Using the records provided below, locate and copy each line that contains the word "JSObjectFacts".

» **Data supplied**:
* * * * *
(** X2.  [_ensureVertexExists(v)]
    (variant B) always returns and never replaces a registered vertex.
    Afterwards the key of [v] reads as what it read as before, or as [v] if
    it read as nothing; when it read as something, an inherited name
    included, the state is unchanged.  Every own property of the registry
    stays, every other key reads as before, calling it again changes
    nothing, and the edge registry and the heap are untouched. *)
Theorem ensureVertexExists_keeps_registered (s : State) (v : vref) :
  let k := vertexKey (heap s) v in
  let s' := after (B._ensureVertexExists v) s in
  B._ensureVertexExists v s = (Return Undefined, s') /\
  vertexAt s' k = match vertexAt s k with
                  | Nothing => Ref v
                  | x => x
                  end /\
  (truthy (vertexAt s k) = true -> s' = s) /\
  (forall k' r, JSObject.own (vertices (this s)) k' = Some r ->
     JSObject.own (vertices (this s')) k' = Some r) /\
  (forall k', k' <> k -> vertexAt s' k' = vertexAt s k') /\
  B._ensureVertexExists v s' = (Return Undefined, s') /\
  edges (this s') = edges (this s) /\ heap s' = heap s.
Proof.
  intros k s'. subst k s'. unfold after. rewrite B_ensureVertexExists_after. simpl.
  split; [reflexivity|].
  split; [unfold vertexAt; simpl; apply ensured_get|].
  split.
  { unfold vertexAt, ensured. intros ->. now destruct s as [[vs es d] h]. }
  split; [intros k' r; simpl; apply ensured_own_keeps|].
  split; [intros k' Hne; unfold vertexAt; simpl; apply ensured_get_other; congruence|].
  split; [|split; reflexivity].
  rewrite B_ensureVertexExists_after. simpl. now rewrite ensured_again.
Qed.
End VertexRegistry.

Lemma addVertex_then_getVertexByKey_witness :
  let s := Scenario.start true in
  outcome (A.getVertexByKey "A"%string) (after (A.addVertex 0) s) = Return (Ref 0) /\
  outcome A.getAllVertices (after (A.addVertex 0) s) = Return [0] /\
  JSObject.keys (vertices (this (after (A.addVertex 0) Witnesses.oneEdgeA)))
  = JSObject.keys (vertices (this Witnesses.oneEdgeA)).
Proof.
  intros s.
  destruct (addVertex_then_getVertexByKey s 0) as (_ & _ & Hget & _ & _ & _ & _ & _ & _ & Hall & _).
  destruct (addVertex_then_getVertexByKey Witnesses.oneEdgeA 0)
    as (_ & _ & _ & _ & _ & _ & _ & _ & _ & _ & Hkeys).
  split; [exact Hget|]. split.
  - apply Hall; [reflexivity | discriminate | reflexivity].
  - apply Hkeys. discriminate.
Defined.

Lemma ensureVertexExists_keeps_registered_witness :
  let s := Witnesses.oneEdgeB in
  vertexAt (after (B._ensureVertexExists 2) s) "C"%string = Ref 2 /\
  after (B._ensureVertexExists 0) s = s /\
  after (B._ensureVertexExists 0) (Inherited.start true) = Inherited.start true.
Proof.
  intros s.
  destruct (ensureVertexExists_keeps_registered s 2) as (_ & Hget & _).
  destruct (ensureVertexExists_keeps_registered s 0) as (_ & _ & Hsame & _).
  destruct (ensureVertexExists_keeps_registered (Inherited.start true) 0) as (_ & _ & Hinh & _).
  split; [exact Hget|]. split; [apply Hsame; reflexivity | apply Hinh; reflexivity].
Defined.

(* ================================================================= *)
(** ** addEdge, then findEdge or deleteEdge *)

Section Resolution.
Context `{MB : Members}.
Variable h : Store.
Implicit Types (vs : JSObject.t vref) (a b : vref).

Lemma ensured_resolved vs a :
  JSObject.get (vertexMember h) vs (vertexKey h a) <> Foreign ->
  JSObject.get (vertexMember h) (ensured h vs a) (vertexKey h a) = Ref (resolved h vs a).
Proof.
  intros Hnf. rewrite ensured_get. unfold resolved.
  destruct (JSObject.get (vertexMember h) vs (vertexKey h a)); congruence.
Qed.

Lemma ensuredBoth_end vs a b :
  JSObject.get (vertexMember h) vs (vertexKey h b) <> Foreign ->
  JSObject.get (vertexMember h) (ensuredBoth h vs a b) (vertexKey h b)
  = Ref (resolved h vs b).
Proof.
  intros Hnf. unfold ensuredBoth, resolved.
  destruct (JSObject.get (vertexMember h) vs (vertexKey h b)) as [r| |] eqn:E; simpl;
    [|congruence|apply JSObjectFacts.get_assign_same].
  destruct (ensured_cases h vs a) as [->|[Hget ->]]; [exact E|].
  rewrite JSObjectFacts.get_assign_other; [exact E | congruence |].
  apply JSObjectFacts.get_Nothing in Hget. left. tauto.
Qed.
* * * * *
» **Response below**:
    [|congruence|apply JSObjectFacts.get_assign_same].
  rewrite JSObjectFacts.get_assign_other; [exact E | congruence |].
  apply JSObjectFacts.get_Nothing in Hget. left. tauto.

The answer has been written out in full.